By | October 24, 2020

The US Financial Crimes Enforcement Network (FinCEN) and Federal Reserve are reportedly drastically looking to obtain additional data for smaller transactions. 

Specifically, the governmental establishments are reportedly going to bring down the $3,000 benchmark determined 25 years ago, down to $250 for global transactions. 

This reportedly requires financial entities to collect client data together with every transaction cross the $250 threshold, which initiated or concluded out of the US soil. This would mean that the Travel Rule – as it is referred to – would become applicable for quite small amounts of money changing hands.

The proposed amendment reportedly mentioned “convertible virtual currencies”, claiming that they would also be included in the category of money for the purposes of the law. 

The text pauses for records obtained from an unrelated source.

(* ===== verification/Convert.v ===== *)
(** Converting the custom resources to the objects of the Beamlit API
    (internal/controller/helper), with the cluster look-ups this takes. *)

From Stdlib Require Import Ascii.
From stdpp Require Import base numbers gmap strings list.
From S2P Require Import Prelude Crd Kube.
Local Open Scope Z_scope.

(** ** The controller's client

    The controller-runtime client, on the objects the controllers use.  A pod template
    is opaque to them. *)
Class CtrlClient (W : Type) := {
  client_GetService : NamespacedName -> M W Service;
  client_GetPodTemplate : string -> NamespacedName -> M W string;
  client_GetModel : NamespacedName -> M W ModelDeployment;
  client_UpdateModel : ModelDeployment -> M W ModelDeployment;
  client_UpdateModelStatus : ModelDeployment -> M W ModelDeployment;
  client_GetPolicy : NamespacedName -> M W Policy;
  client_UpdatePolicy : Policy -> M W Policy;
  client_UpdatePolicyStatus : Policy -> M W Policy;
  mapstructure_Decode : string -> res string
}.

(** ** Objects of the Beamlit API: the fields that are set or read *)

Record Metadata := mkMetadata {
  bm_Name : option string;
  bm_Environment : option string;
  bm_Labels : option (gmap string string);
  bm_DisplayName : option string;
  bm_Workspace : option string;
  bm_CreatedAt : option string;
  bm_UpdatedAt : option string
}.
Record Runtime := mkRuntime { rt_ServingPort : option Z; rt_MetricPort : option Z }.
Record BeamlitServerless := mkBeamlitServerless {
  bs_MinNumReplicas : option Z;
  bs_MaxNumReplicas : option Z;
  bs_Metric : option string;
  bs_Target : option string;
  bs_ScaleUpMinimum : option Z;
  bs_ScaleDownDelay : option string;
  bs_StableWindow : option string;
  bs_LastPodRetentionPeriod : option string
}.
Record BeamlitModel := mkBeamlitModel {
  bmod_Metadata : Metadata;
  bmod_Enabled : option bool;
  bmod_Runtime : option Runtime;
  bmod_Policies : option (list string);
  bmod_ServerlessConfig : option BeamlitServerless;
  bmod_PodTemplate : option string
}.
Record BeamlitPolicy := mkBeamlitPolicy {
  bpol_Metadata : Metadata;
  bpol_Type : option string;
  bpol_Flavors : option (list (option string * option string));
  bpol_Locations : option (list (option string * option string))
}.
#[global] Instance Metadata_eq_dec : EqDecision Metadata.
Proof. solve_decision. Defined.
#[global] Instance Runtime_eq_dec : EqDecision Runtime.
Proof. solve_decision. Defined.
#[global] Instance BeamlitServerless_eq_dec : EqDecision BeamlitServerless.
Proof. solve_decision. Defined.
#[global] Instance BeamlitModel_eq_dec : EqDecision BeamlitModel.
Proof. solve_decision. Defined.
#[global] Instance BeamlitPolicy_eq_dec : EqDecision BeamlitPolicy.
Proof. solve_decision. Defined.

Definition emptyMetadata : Metadata := mkMetadata None None None None None None None.

(** ** Look-ups *)

Section Convert.
Context {W : Type} `{CtrlClient W}.

(** [src/internal/controller/helper/kubernetes_resource.go:31-57 retrievePodTemplate] *)
Definition retrievePodTemplate (kind name namespace : string) : M W string :=
  if bool_decide (kind ∈ ["Deployment"; "StatefulSet"; "DaemonSet"; "ReplicaSet"])
  then client_GetPodTemplate kind (mkNN namespace name)
  else throw (Errorf ("unexpected object type: " +:+ kind)).

(** [src/internal/controller/helper/kubernetes_resource.go:64-69 RetrievePodPort] *)
Fixpoint find_port (ports : list ServicePort) (targetPort : Z) : res Z :=
  match ports with
  | [] => Err (Errorf ("port " +:+ Itoa targetPort +:+ " not found"))
  | port :: l => if sp_Port port =? targetPort then Ok (IntVal (sp_TargetPort port)) else find_port l targetPort
  end.

(** [src/internal/controller/helper/kubernetes_resource.go:59-70 RetrievePodPort] *)
Definition RetrievePodPort (serviceReference : ObjectReference) (targetPort : Z) : M W Z :=
  service ← client_GetService (mkNN (ref_Namespace serviceReference) (ref_Name serviceReference));
  of_res (find_port (svc_Ports service) targetPort).

(** ** Model deployments *)

(** [src/internal/controller/helper/model_conversion.go:92-94 withOffloadingEnabled] *)
Definition withOffloadingEnabled (labels : gmap string string) : gmap string string :=
  <["offloading-enabled" := FormatBool true]> labels.

(** [src/internal/controller/helper/model_conversion.go:96-106 toBeamlitLabels] *)
Definition toBeamlitLabels (labels : gmap string string)
    (opts : list (gmap string string -> gmap string string)) : gmap string string :=
  foldl (fun l opt => opt l) (<["managed-by" := "beamlit-operator"]> labels) opts.

(** [src/internal/controller/helper/model_conversion.go:108-119 toBeamlitPolicies] another reference type
    leaves the empty string *)
Definition toBeamlitPolicies (policies : list PolicyRef) : list string :=
  map (fun policy =>
    if String.eqb (pr_RefType policy) "remotePolicy" then pr_Name policy
    else if String.eqb (pr_RefType policy) "localPolicy" then ref_Name (pr_Ref policy)
    else "") policies.

(** [src/internal/controller/helper/model_conversion.go:58-73 ToBeamlitModelDeployment] *)
Definition toBeamlitServerless (c : ServerlessConfig) : BeamlitServerless :=
  mkBeamlitServerless (Some (sc_MinNumReplicas c)) (Some (sc_MaxNumReplicas c)) (sc_Metric c) (sc_Target c)
    (sc_ScaleUpMinimum c) (sc_ScaleDownDelay c) (sc_StableWindow c) (sc_LastPodRetentionPeriod c).

(** [src/internal/controller/helper/model_conversion.go:37-74 ToBeamlitModelDeployment] the object, with the
    pod template at hand *)
Definition beamlit_model (m : ModelDeployment) (podTemplate : string) : BeamlitModel :=
  let spec := md_Spec m in
  let labelOpts := match mds_OffloadingConfig spec with
                   | Some _ => if mds_Enabled spec then [withOffloadingEnabled] else []
                   | None => []
                   end in
  mkBeamlitModel
    (mkMetadata (Some (mds_Model spec)) (Some (mds_Environment spec))
       (Some (toBeamlitLabels (meta_Labels (md_Meta m)) labelOpts)) None None None None)
    (Some (mds_Enabled spec))
    (Some (mkRuntime (Some (mst_ServingPort (md_Status m))) (Some (mst_MetricPort (md_Status m)))))
    (Some (toBeamlitPolicies (mds_Policies spec)))
    (toBeamlitServerless <$> mds_ServerlessConfig spec)
    (Some podTemplate).

(** [src/internal/controller/helper/model_conversion.go:33-90 ToBeamlitModelDeployment] *)
Definition ToBeamlitModelDeployment (m : ModelDeployment) : M W BeamlitModel :=
  let ref := mds_ModelSourceRef (md_Spec m) in
  template ← retrievePodTemplate (ref_Kind ref) (ref_Name ref) (ref_Namespace ref);
  podTemplate ← of_res (mapstructure_Decode (W:=W) template);
  mret (beamlit_model m podTemplate).

(** The look-ups leave alone whatever the client's reads leave alone. *)
Section Keeps.
Context {V : Type} (view : W -> V).

Lemma keeps_RetrievePodPort ref port :
  (forall k, keeps view (client_GetService k)) -> keeps view (RetrievePodPort ref port).
Proof. intros H1. apply keeps_bind; [apply H1|done]. Qed.
Lemma keeps_ToBeamlitModelDeployment m :
  (forall kind k, keeps view (client_GetPodTemplate kind k)) -> keeps view (ToBeamlitModelDeployment m).
Proof.
  intros H1. apply keeps_bind; [|intros t; by apply keeps_bind].
  unfold retrievePodTemplate. case_match; [apply H1|done].
Qed.
End Keeps.

Lemma ToBeamlitModelDeployment_ok m w w' b :
  ToBeamlitModelDeployment m w = (w', Ok b) -> exists podTemplate, b = beamlit_model m podTemplate.
Proof.
  intros (w1 & t & _ & E)%bind_Ok_inv. apply bind_Ok_inv in E as (w2 & pt & _ & [= _ <-]). by exists pt.
Qed.
End Convert.

(** ** Policies *)

(** [src/internal/controller/helper/policy_conversion.go:24-33 toBeamlitFlavors] a name and a type each *)
Definition toBeamlitFlavors (flavors : list PolicyFlavor) : list (option string * option string) :=
  map (fun flavor => (Some (pf_Name flavor), Some (pf_Type flavor))) flavors.

(** [src/internal/controller/helper/policy_conversion.go:35-45 toBeamlitLocations] *)
Definition toBeamlitLocations (locations : list PolicyLocation) : list (option string * option string) :=
  map (fun location => (Some (pl_Name location), Some (pl_Type location))) locations.

(** [src/internal/controller/helper/policy_conversion.go:8-22 ToBeamlitPolicy] *)
Definition ToBeamlitPolicy (policy : Policy) : BeamlitPolicy :=
  let md := mkMetadata (Some (pol_Name policy)) None None (Some (ps_DisplayName (pol_Spec policy))) None None None in
  let ty := ps_Type (pol_Spec policy) in
  if String.eqb ty "flavor"
  then mkBeamlitPolicy md (Some "flavor") (Some (toBeamlitFlavors (ps_Flavors (pol_Spec policy)))) None
  else if String.eqb ty "location"
  then mkBeamlitPolicy md (Some "location") None (Some (toBeamlitLocations (ps_Locations (pol_Spec policy))))
  else mkBeamlitPolicy md None None None.
(* ===== verification/ModelReconciler.v ===== *)
(** The model controller (internal/controller/modeldeployment_controller.go): its
    reconciliation loop, the events of the informers, and the maps both keep. *)

From Stdlib Require Import Ascii.
From stdpp Require Import base numbers gmap strings list.
From S2P Require Import Prelude Programs Crd Kube Offloader Configurer Registry Metric Health Convert BeamlitClient.
Local Open Scope Z_scope.

(** ** State *)

(** [src/internal/controller/modeldeployment_controller.go:48-53 ManagedModel] *)
Record ManagedModel := mkManaged {
  mm_namespace : string;
  mm_name : string;
  mm_healthy : bool;
  mm_lastGeneration : Z
}.

(** [src/internal/controller/modeldeployment_controller.go:55-73 ModelDeploymentReconciler] the maps and the
    default backend; the clients, informers and channels are the world's *)
Record ModelDeploymentReconciler := mkReconciler {
  OngoingOffloadings : gmap string Z;
  ModelState : gmap string bool;
  ManagedModels : gmap string ManagedModel;
  BeamlitModels : gmap string string;
  DefaultRemoteBackend : option RemoteBackend
}.

Definition upd_ongoing f (r : ModelDeploymentReconciler) : ModelDeploymentReconciler :=
  mkReconciler (f (OngoingOffloadings r)) (ModelState r) (ManagedModels r) (BeamlitModels r) (DefaultRemoteBackend r).
Definition upd_state f (r : ModelDeploymentReconciler) : ModelDeploymentReconciler :=
  mkReconciler (OngoingOffloadings r) (f (ModelState r)) (ManagedModels r) (BeamlitModels r) (DefaultRemoteBackend r).
Definition upd_managed f (r : ModelDeploymentReconciler) : ModelDeploymentReconciler :=
  mkReconciler (OngoingOffloadings r) (ModelState r) (f (ManagedModels r)) (BeamlitModels r) (DefaultRemoteBackend r).
Definition upd_beamlit f (r : ModelDeploymentReconciler) : ModelDeploymentReconciler :=
  mkReconciler (OngoingOffloadings r) (ModelState r) (ManagedModels r) (f (BeamlitModels r)) (DefaultRemoteBackend r).

(** The keys of the maps: [namespace/name] and [environment/model]. *)
Definition model_key (m : ModelDeployment) : string := slash_key (md_Namespace m) (md_Name m).
Definition beamlit_key (m : ModelDeployment) : string :=
  slash_key (mds_Environment (md_Spec m)) (mds_Model (md_Spec m)).

(** [src/internal/controller/modeldeployment_controller.go:44-44 modelDeploymentFinalizer] *)
Definition modelDeploymentFinalizer : string := "modeldeployment.beamlit.com/finalizer".

(** controllerutil's functions on the list of finalizers. *)
Definition ContainsFinalizer (f : string) (m : ObjectMeta) : bool := bool_decide (f ∈ meta_Finalizers m).
Definition set_finalizers (l : list string) (m : ObjectMeta) : ObjectMeta :=
  mkMeta (meta_Namespace m) (meta_Name m) (meta_Generation m) (meta_Labels m) (meta_DeletionTimestamp m) l.
Definition AddFinalizer (f : string) (m : ObjectMeta) : ObjectMeta :=
  if ContainsFinalizer f m then m else set_finalizers (meta_Finalizers m ++ [f]) m.
Definition RemoveFinalizer (f : string) (m : ObjectMeta) : ObjectMeta :=
  set_finalizers (filter (fun g => g <> f) (meta_Finalizers m)) m.

Definition set_meta (d : ObjectMeta) (m : ModelDeployment) : ModelDeployment := mkModel d (md_Spec m) (md_Status m).
Definition set_status (s : ModelDeploymentStatus) (m : ModelDeployment) : ModelDeployment :=
  mkModel (md_Meta m) (md_Spec m) s.
Definition set_ServingPort (z : Z) (m : ModelDeployment) : ModelDeployment :=
  let s := md_Status m in set_status (mkModelStatus (mst_OffloadingStatus s) z (mst_MetricPort s)
    (mst_Workspace s) (mst_CreatedAtOnBeamlit s) (mst_UpdatedAtOnBeamlit s)) m.
Definition set_MetricPort (z : Z) (m : ModelDeployment) : ModelDeployment :=
  let s := md_Status m in set_status (mkModelStatus (mst_OffloadingStatus s) (mst_ServingPort s) z
    (mst_Workspace s) (mst_CreatedAtOnBeamlit s) (mst_UpdatedAtOnBeamlit s)) m.
Definition set_beamlit_status (ws : string) (created updated : Z) (m : ModelDeployment) : ModelDeployment :=
  let s := md_Status m in set_status (mkModelStatus (mst_OffloadingStatus s) (mst_ServingPort s) (mst_MetricPort s)
    ws created updated) m.
Definition set_offloading (o : OffloadingConfig) (m : ModelDeployment) : ModelDeployment :=
  let s := md_Spec m in mkModel (md_Meta m) (mkModelSpec (mds_Model s) (mds_Enabled s) (mds_ModelSourceRef s)
    (mds_ServiceRef s) (mds_MetricServiceRef s) (mds_Environment s) (mds_Policies s) (mds_ServerlessConfig s) (Some o))
    (md_Status m).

“(a) name and address of the originator or transmittor; (b) the amount of the payment or transmittal order; (c) the execution date of the payment or transmittal order; (d) any payment instructions received from the originator or transmittor with the payment or transmittal order; and (e) the identity of the beneficiary’s bank or recipient’s financial institution.” The data that financial entities are required to exchange under the travel rule. 

This would reportedly mean that a substantial amount of personal data would need to be stored by crypto exchange platforms, together with a user’s account, exposing a highly vulnerable, exploitable spot. 

At the moment, the change to the Travel Rule is yet to be finalized, with FinCEN and the Fed are welcoming public feedback throughout the following 30 days.